Inferring rankings using constrained sensing, S. Jagabathula and D. Shah, accepted to appear in IEEE Transaction on Information Theory, 2011. Preliminary version received NIPS 2008 Outstanding Paper Award.
V. Farias, S. Jagabathula and D. Shah, A Nonparametric Approach to Modeling Choice with Limited Data, Under review for Management Science, Submitted in October 2009, revised in October 2010 and June 2011. Preliminary version received INFORMS MSOM Student Paper Competition Award.
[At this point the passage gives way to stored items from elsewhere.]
Lemma stale_pending o' h events : same_table (table h) o' → pending h (stale_sagas (table h) events).*1.
Proof.
  intros Htab. destruct (active_pending _ _ Htab) as [Hnd Hall].
  assert (Hsub : (stale_sagas (table h) events).*1 `sublist_of` active_sagas (table h)).
  { unfold stale_sagas. destruct (last_end events); [|apply sublist_nil_l]. clear.
    induction (active_sagas (table h)) as [|sg l IH]; csimpl; [constructor|].
    destruct (started events (saga_id sg)); [case_if|]; csimpl; by constructor. }
  split; [eapply sublist_NoDup; [done|by apply fmap_sublist]|].
  apply Forall_forall. intros sg Hsg. rewrite Forall_forall in Hall. apply Hall. by eapply elem_of_sublist.
Qed.

Lemma close_stale_loop_recovers bounds clock events now ts todo h h' :
  (∀ k, up h k = true) → recovers bounds clock h → pending h todo.*1 →
  close_stale_loop events now ts todo h = Ok h' →
  recovers bounds clock h' ∧ up h' = up h ∧
  (∀ id, id ∉ saga_id <$> todo.*1 → get_saga (table h') id = get_saga (table h) id) ∧
  (∀ sg start, (sg, start) ∈ todo → ∃ sg', get_saga (table h') (saga_id sg) = Some sg' ∧ is_active sg' = false).
Proof.
  revert h. induction todo as [|[sg start] todo IH]; intros h Hup Hr Hp H; simpl in H.
  { simplify_eq. split_and!; [done..|]. intros ?? Hin. by apply not_elem_of_nil in Hin. }
  apply pybind_ok in H as (h1 & H1 & H). csimpl in Hp.
  assert (Hg : get_saga (table h) (saga_id sg) = Some sg) by (by destruct Hp as [_ [? _]%Forall_cons]).
  apply (close_stale_spec bounds clock) in H1 as (Hr1 & Hup1 & Hother & sg1 & Hg1 & _ & Hst1); [|done..].
  destruct (IH h1) as (Hr2 & Hup2 & Hother2 & Hdone); [by rewrite Hup1|done|by eapply pending_next|done|].
  destruct Hp as [[Hni _]%NoDup_cons _].
  split_and!; [done|congruence| |].
  - intros id Hid. csimpl in Hid. rewrite Hother2, Hother by set_solver. done.
  - intros sg2 start2 [Heq|Hin]%elem_of_cons; [|by eapply Hdone]. simplify_eq.
    exists sg1. rewrite Hother2 by done. split; [done|]. unfold is_active. rewrite Hst1.
    by destruct (_ && _).
Qed.
Lemma give_back_stays_free call w s w' s' raised lost :
  ended s = true → give_back call w s = (w', s', raised, lost) →
  ended s' = true ∧ uses_gate s' = uses_gate s ∧ semaphore_held s' = false ∧
  (gate_held s = false → gate_held s' = false ∧ gate w' = gate w).
Proof using Type*.
  intros He Hg. apply give_back_spec in Hg as ((Hu & _) & He' & _ & Hs & _ & Hg1 & Hg2 & _).
  split_and!; [congruence|done|done|]. intros Hng. split; [|by apply Hg2].
  destruct (gate_held s'); [by rewrite Hg1 in Hng|done].
Qed.

Lemma give_back_if_stays_free call w s w' s' raised lost :
  ended s = true → give_back_if_all_waiting call w s = (w', s', raised, lost) →
  ended s' = true ∧ uses_gate s' = uses_gate s ∧ (semaphore_held s = false → semaphore_held s' = false) ∧
  (gate_held s = false → gate_held s' = false ∧ gate w' = gate w).
Proof using Type*.
  intros He. unfold give_back_if_all_waiting. destruct (all_waiting s).
  - intros Hg. apply give_back_stays_free in Hg as (? & ? & ? & ?); done.
  - intros [= <- <- _ _]. done.
Qed.

Lemma step_stays_free x y : step x y → ended (slots x) = true → stays_free x y.
Proof using Type*.
  intros Hstep He. unfold stays_free. destruct Hstep as
    [i call sem w s raised Hi Hf Hroom Ht|i p Hi Hp|i call w s raised lost Hi Hg|i res Hi
    |i res call w s raised lost Hi Hg|i res cancelled Hi|i call sem w s raised Hi Hf Hroom Ht|i Hi
    |i call w s raised lost Hi Hg|i cancelled Hi|i call sem w s raised Hi Hf Hroom Ht| | |
    |call w s raised lost _ Hg|Hfree|Hothers|g Hsame|i p p' s Hi Hcancel].
  1,7,11: unfold take_back in Ht; rewrite He in Ht; try destruct (_ <? _)%Z; simplify_eq; by simpl.
  2,4,7: apply give_back_if_stays_free in Hg as (? & ? & ? & Hg); [|done]; try destruct raised; simpl;
    (split_and!; [done..|]); intros Hng; destruct (Hg Hng) as [? ->]; done.
  7: { simpl. unfold detach. by destruct (detached (slots x)). }
  8: { apply give_back_stays_free in Hg as (? & ? & ? & Hg); [|done]. simpl.
       split_and!; [done..|]. intros Hng; destruct (Hg Hng) as [? ->]; done. }
  all: try by simpl.
  by destruct p as [| | |res|res| | | | |]; simplify_eq/=.
Qed.

Lemma rtc_stays_free x y : rtc step x y → ended (slots x) = true → stays_free x y.
Proof using Type*.
  induction 1 as [x|x y z Hxy _ IH]; intros He; [by repeat split|].
  apply step_stays_free in Hxy as (He1 & Hu1 & Hs1 & Hg1); [|done].
  destruct (IH He1) as (He2 & Hu2 & Hs2 & Hg2).
  split_and!; [done|congruence|auto|]. intros Hng. destruct (Hg1 Hng) as [Hng1 Hh1].
  destruct (Hg2 Hng1) as [? Hh2]. split; [done|]. by rewrite Hh2.
Qed.
End slots.

(** ** Properties *)


(** A turn that works, waits on its user's computer and gives both slots back. *)
Definition sample_tenant : tenant := mk_tenant {["k" := {["s:1"]}]} "k".
Definition sample_dispatched : System (G := tenant) := dispatched true true sample_tenant 2 0 1.
Definition sample_working : System := with_task sample_dispatched 0 Working (world sample_dispatched, add_active (slots sample_dispatched) 1).
Definition sample_wait_start : System :=
  with_task sample_working 0 (WaitStart true) (world sample_working, add_waiting (slots sample_working) 1 true).
Definition sample_waiting : System :=
  let '(w, s, _, _) := give_back_if_all_waiting "s:1" GateDone (world sample_wait_start) (slots sample_wait_start) in
  forgets (with_task sample_wait_start 0 (Waiting true) (w, s)) false.


(** The turn's end frees its slots for good: once an ended turn's slots are
    given back, whatever its tasks still do it never holds a semaphore slot
    again, and where the gate answered, and no cancelled give-back had left its
    slot behind, the gate never counts it again. *)
Theorem turn_end_frees {G} `{SlotGateLaws G} holder total call (x y z : System) w s raised lost
    (Hinv : slots_inv holder total x) (Hend : ended (slots x) = true)
    (Hgive : give_back holder call (world x) (slots x) = (w, s, raised, lost))
    (Hy : y = mk_system w s (tasks x) (others x) (left_behind x || lost))
    (Hrun : rtc (step holder) y z) :
  semaphore_held (slots z) = false ∧
  (call = GateDone → left_behind x = false → uses_gate (slots x) = true →
     gate_held (slots z) = false ∧ ¬ holds (gate (world z)) holder).
Proof.
  pose proof Hgive as Hspec. apply give_back_spec in Hspec as ((Hu & _) & He & _ & Hs & _ & _ & _ & Hgone).
  assert (Hey : ended (slots y) = true) by (subst y; simpl; congruence).
  destruct (rtc_stays_free holder y z Hrun Hey) as (_ & _ & Hs' & Hg').
  split; [apply Hs'; by subst y|]. intros -> Hl Huse.
  assert (Hng : gate_held s = false ∧ ¬ holds (gate w) holder).
  { destruct Hinv as (_ & _ & _ & _ & _ & _ & _ & Hfree). unfold give_back in Hgive. simpl in Hgive.
    destruct (gate_held (slots x)) eqn:Hg; simplify_eq/=.
    - split; [done|]. apply slot_released.
    - split; [done|]. destruct (semaphore_held (slots x)); by apply Hfree. }
  subst y. simpl in Hg'. destruct Hng as [Hng Hnh]. destruct (Hg' Hng) as [? Hh]. split; [done|]. by rewrite Hh.
Qed.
V. Farias, S. Jagabathula and D. Shah, Sparse Choice Model, Preprint, 2011.
Searching The Source
Uncontrolled or diffusive spread of information in society is natural – it is how a Tweet becomes viral, or
malware like Stuxnet infects nuclear reactors. Given such importance of information diffusion, it is natural
to understand role played by the network topology in source detection given trail of information diffusion,
e.g. can source of Stuxnet be found using knowledge of infected nodes, or can its spreading be engineered so
that it remains hidden. Our key finding is the following Meta-principle: if network topology expands faster than
a line-graph, then source can be detected with high enough probability irrespective of the size of the network.
That is, to keep a source hidden, it is necessary to spread information slowly or effectively spread it along
line-like topology. Formally, we have developed an exciting theory for source estimation based on “rumor infected”
nodes, which draws connections to classical theory of Generalized Polya’s Urn, counting linear extensions of a
partial order and network centrality. We have taken it to practice by building a Twitter search
Rumors in a network: who's the culprit?, D. Shah and T. Zaman, IEEE Transaction on Information Theory, 2011.
Statistics for circuits
The advent of deep submicron technology for VLSI circuit design and subsequently lack of deterministic circuit
models has made the task of efficient algorithm design for evaluating yield (probability of failure) of a statistical
circuit of utmost importance in the CAD industry. I have developed such a method built on intuition “rare events happen
only in a typical manner” derived from the classical Large Deviations Theory. It uses importance sampling and
optimization for accurate evaluation of yield of a large circuit – for the prototypical case of SRAM cell,
the simulation speed up is 10000 times – 2 months of simulation time reduced to 2 minutes! The end product
is a MATLAB based “simulation tool”.
Breaking the simulation barrier: SRAM evaluation through Norm minimization, L. Dolecek, M. Qazi, D. Shah and A. Chandrakasen, proceedings of IEEE ICCAD, 2008.
Loop flattening and spherical importance sampling: a highly efficient model reduction technique for SRAM yield analysis, M. Qazi, M. Titekar, L. Dolecek, D. Shah and A. Chandrakasen, proceedings of DATE, 2010.